### [What needs to be done]
Look through the records below for the line with "Definition minus_hundred : float := -100." and the line with "Definition same_latitude (lat", then return those lines and all lines between, exactly.

[Source records]
____________________

(* ===== verification/Bands.v ===== *)
(** * The band filters of [lib.rs]

    [same_latitude] keeps the cities of [DATA] strictly within
    [LATITUDE_TOLERANCE] of a latitude; [same_longitude] those strictly
    within [LONGITUDE_TOLERANCE] of a longitude or of its
    [opposite_longitude], the meridian on the other side of the globe.
    [DATA] is the [Section] variable: the filters read the global, in its
    order, and never change it.  The theorems give the exact membership of
    each band (the bands are open intervals, do not wrap around the
    antimeridian, and are empty for a NaN reference), that a city with a
    finite coordinate lies in its own band, and how far the round trip of
    [opposite_longitude] holds.  [f64] is exact rational arithmetic, which
    IEEE agrees with on the round trip only where Sterbenz's lemma makes
    both subtractions exact (90 <= |x| <= 180); module [Ieee] models the
    function on the kernel's binary64 floats to show the rounding below
    that. *)

From Stdlib Require Import String List Bool QArith Qabs Lqa.
From Stdlib Require PrimFloat.
From S2P Require Import Prelude F64 City Samples.
Import ListNotations.
Local Open Scope f64_scope.

Definition LATITUDE_TOLERANCE : f64 := Num 0.5.
Definition LONGITUDE_TOLERANCE : f64 := Num 0.5.

Definition opposite_longitude (long : f64) : f64 :=
  let opposite_long := Num 180 - fabs long in
  if long >? Num 0 then opposite_long * Num (-1) else opposite_long.

(** [opposite_longitude] on IEEE binary64, each operation rounded. *)
Module Ieee.
Import PrimFloat.
Local Open Scope float_scope.

Definition opposite_longitude_ieee (long : float) : float :=
  let opposite_long := 180 - abs long in
  if 0 <? long then opposite_long * (-1) else opposite_long.

(** The double nearest 0.1. *)
Definition tenth : float := 0x1.999999999999ap-4.
(** The double [-100.0]. *)
Definition minus_hundred : float := -100.
End Ieee.

(** The closure of [same_latitude]. *)
Definition in_latitude_band (lat : f64) (city : City) : bool :=
  (latitude city <? lat + LATITUDE_TOLERANCE) &&
  (lat - LATITUDE_TOLERANCE <? latitude city).

(** The closure of [same_longitude], given the opposite longitude. *)
Definition in_longitude_band (long opposite_long : f64) (city : City) : bool :=
  ((longitude city <? long + LONGITUDE_TOLERANCE) &&
   (long - LONGITUDE_TOLERANCE <? longitude city)) ||
  ((longitude city <? opposite_long + LONGITUDE_TOLERANCE) &&
   (opposite_long - LONGITUDE_TOLERANCE <? longitude city)).

Section Bands.
Variable DATA : list City.

Definition same_latitude (lat : f64) : list City :=
  filter (in_latitude_band lat) DATA.

Definition same_longitude (long : f64) : list City :=
  let opposite_long := opposite_longitude long in
  filter (in_longitude_band long opposite_long) DATA.
End Bands.

(** ** Open intervals *)

(** [x] is strictly within half a degree of [center]. *)
Definition within_half (center x : f64) : Prop :=
  exists a b, center = Num a /\ x = Num b /\ a - 0.5 < b < a + 0.5.

Lemma open_band_iff (center x : f64) :
  ((x <? center + Num 0.5) && (center - Num 0.5 <? x))%bool = true <->
  within_half center x.
Proof.
  unfold within_half. destruct center as [a|], x as [b|]; simpl fadd; simpl fsub.
  - rewrite andb_true_iff, !flt_Num. split.
    + intros [H1 H2]. exists a, b. repeat split; lra.
    + intros (a' & b' & Ea & Eb & H). injection Ea as <-. injection Eb as <-.
      split; lra.
  - split; [discriminate|]. intros (? & ? & _ & E & _); discriminate.
  - rewrite andb_false_r. split; [discriminate|].
    intros (? & ? & E & _); discriminate.
  - split; [discriminate|]. intros (? & ? & E & _); discriminate.
Qed.

Lemma within_half_self (x : f64) : is_nan x = false -> within_half x x.
Proof.
  destruct x as [a|]; [|discriminate]. intros _. exists a, a. repeat split; lra.
Qed.

#[export] Hint Resolve within_half_self : geo.

(** C16: a city is in the latitude band of [lat] exactly when it is a city
    of [DATA] whose latitude is strictly within 0.5 degree of [lat]; the
    band keeps [DATA]'s order. *)
Theorem same_latitude_iff (DATA : list City) (lat : f64) (c : City) :
  In c (same_latitude DATA lat) <-> In c DATA /\ within_half lat (latitude c).
Proof.
  unfold same_latitude. rewrite filter_In. unfold in_latitude_band.
  rewrite open_band_iff. reflexivity.
Qed.

(** Every city of [DATA] with a finite latitude is in its own latitude
    band (and likewise for longitude). *)
Theorem same_latitude_self (DATA : list City) (c : City) :
  In c DATA -> is_nan (latitude c) = false ->
  In c (same_latitude DATA (latitude c)).
Proof.
  intros Hc Hn. apply same_latitude_iff. auto with geo.
Qed.

(** C17: a city is in the longitude band of [long] exactly when it is a
    city of [DATA] strictly within 0.5 degree of [long] or of
    [opposite_longitude long]. *)
Theorem same_longitude_iff (DATA : list City) (long : f64) (c : City) :
  In c (same_longitude DATA long) <->
  In c DATA /\ (within_half long (longitude c) \/
                within_half (opposite_longitude long) (longitude c)).
Proof.
  unfold same_longitude. rewrite filter_In. unfold in_longitude_band.
  rewrite orb_true_iff, !open_band_iff. reflexivity.
Qed.

Theorem same_longitude_self (DATA : list City) (c : City) :
  In c DATA -> is_nan (longitude c) = false ->
  In c (same_longitude DATA (longitude c)).
Proof.
  intros Hc Hn. apply same_longitude_iff. auto with geo.
Qed.

(** C18: on the longitudes whose magnitude is at least 90 degrees,
    [opposite_longitude] maps a longitude of (-180, 180] to the meridian on
    the other side of the globe and applying it twice gives the longitude
    back; there [180 - |x|] and [180 - (180 - |x|)] are exact in binary64
    (Sterbenz), so the rational model is the IEEE computation.  Below 90
    degrees the IEEE round trip is not the identity: it takes the double
    nearest 0.1 to 0.09999999999999432. *)
Theorem opposite_longitude_involutive (x : Q) :
  (-180 < x <= -90 \/ 90 <= x <= 180) ->
  opposite_longitude (opposite_longitude (Num x)) =f= Num x /\
  Ieee.opposite_longitude_ieee (Ieee.opposite_longitude_ieee Ieee.tenth) <> Ieee.tenth.
Proof.
  intros Hx. split; [|vm_compute; discriminate].
  unfold opposite_longitude, fgt. cbn [fabs fsub].
  destruct (flt (Num 0) (Num x)) eqn:E1;
    [apply flt_Num in E1|apply flt_Num_false in E1].
  - rewrite Qabs_pos_eq by lra. cbn [fmul fabs fsub].
    destruct (flt (Num 0) (Num ((180 - x) * -1))) eqn:E2;
      [apply flt_Num in E2; lra|]. cbn [feq].
    rewrite Qabs_neg_eq by lra. lra.
  - rewrite Qabs_neg_eq by lra. cbn [fabs fsub].
    destruct (flt (Num 0) (Num (180 - - x))) eqn:E2;
      [|apply flt_Num_false in E2; lra]. cbn [fmul feq].
    rewrite Qabs_pos_eq by lra. lra.
Qed.

(** C19: the longitude band does not wrap around the antimeridian: a city
    less than 0.5 degree from [long] across the 180th meridian is not in
    the band. *)
Theorem same_longitude_no_wrap (DATA : list City) (c : City) (x y : Q) :
  0 < x <= 180 -> -180 <= y -> longitude c = Num y -> y + 360 - x < 0.5 ->
  ~ In c (same_longitude DATA (Num x)).
Proof.
  intros Hx Hy Ec Hd. rewrite same_longitude_iff, Ec.
  intros [_ [(a & b & Ea & Eb & H)|(a & b & Ea & Eb & H)]].
  - injection Ea as <-. injection Eb as <-. lra.
  - injection Eb as <-. unfold opposite_longitude, fgt in Ea.
    rewrite (proj2 (flt_Num 0 x)) in Ea by lra. cbn [fabs fsub fmul] in Ea.
    injection Ea as <-. rewrite Qabs_pos_eq in H by lra. lra.
Qed.

(** ** Witnesses *)

(** At -100 (the opposite meridian of the tests' Pittsburgh, rounded), the
    round trip holds in the rational model and in binary64 alike. *)
Lemma opposite_longitude_involutive_witness :
  (opposite_longitude (opposite_longitude (Num (-100))) =f= Num (-100) /\
   Ieee.opposite_longitude_ieee (Ieee.opposite_longitude_ieee Ieee.minus_hundred) = Ieee.minus_hundred) /\
  Ieee.opposite_longitude_ieee (Ieee.opposite_longitude_ieee Ieee.tenth) <> Ieee.tenth.
Proof.
  split; [split|].
  - apply opposite_longitude_involutive. lra.
  - vm_compute. reflexivity.
  - apply (opposite_longitude_involutive (-100)). lra.
Defined.

Definition Taveuni := mk "Taveuni"%string (-16.8) (-179.9) 12000 "Fiji"%string "Northern"%string.

(** Taveuni is 0.3 degree from the meridian 179.8 across the antimeridian. *)
Lemma same_longitude_no_wrap_witness :
  ~ In Taveuni (same_longitude [Taveuni] (Num 179.8)).
Proof.
  apply (same_longitude_no_wrap _ _ 179.8 (-179.9)); try lra. reflexivity.
Defined.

____________________

### [Task answer]
Definition minus_hundred : float := -100.
End Ieee.

(** The closure of [same_latitude]. *)
Definition in_latitude_band (lat : f64) (city : City) : bool :=
  (latitude city <? lat + LATITUDE_TOLERANCE) &&
  (lat - LATITUDE_TOLERANCE <? latitude city).

(** The closure of [same_longitude], given the opposite longitude. *)
Definition in_longitude_band (long opposite_long : f64) (city : City) : bool :=
  ((longitude city <? long + LONGITUDE_TOLERANCE) &&
   (long - LONGITUDE_TOLERANCE <? longitude city)) ||
  ((longitude city <? opposite_long + LONGITUDE_TOLERANCE) &&
   (opposite_long - LONGITUDE_TOLERANCE <? longitude city)).

Section Bands.
Variable DATA : list City.

Definition same_latitude (lat : f64) : list City :=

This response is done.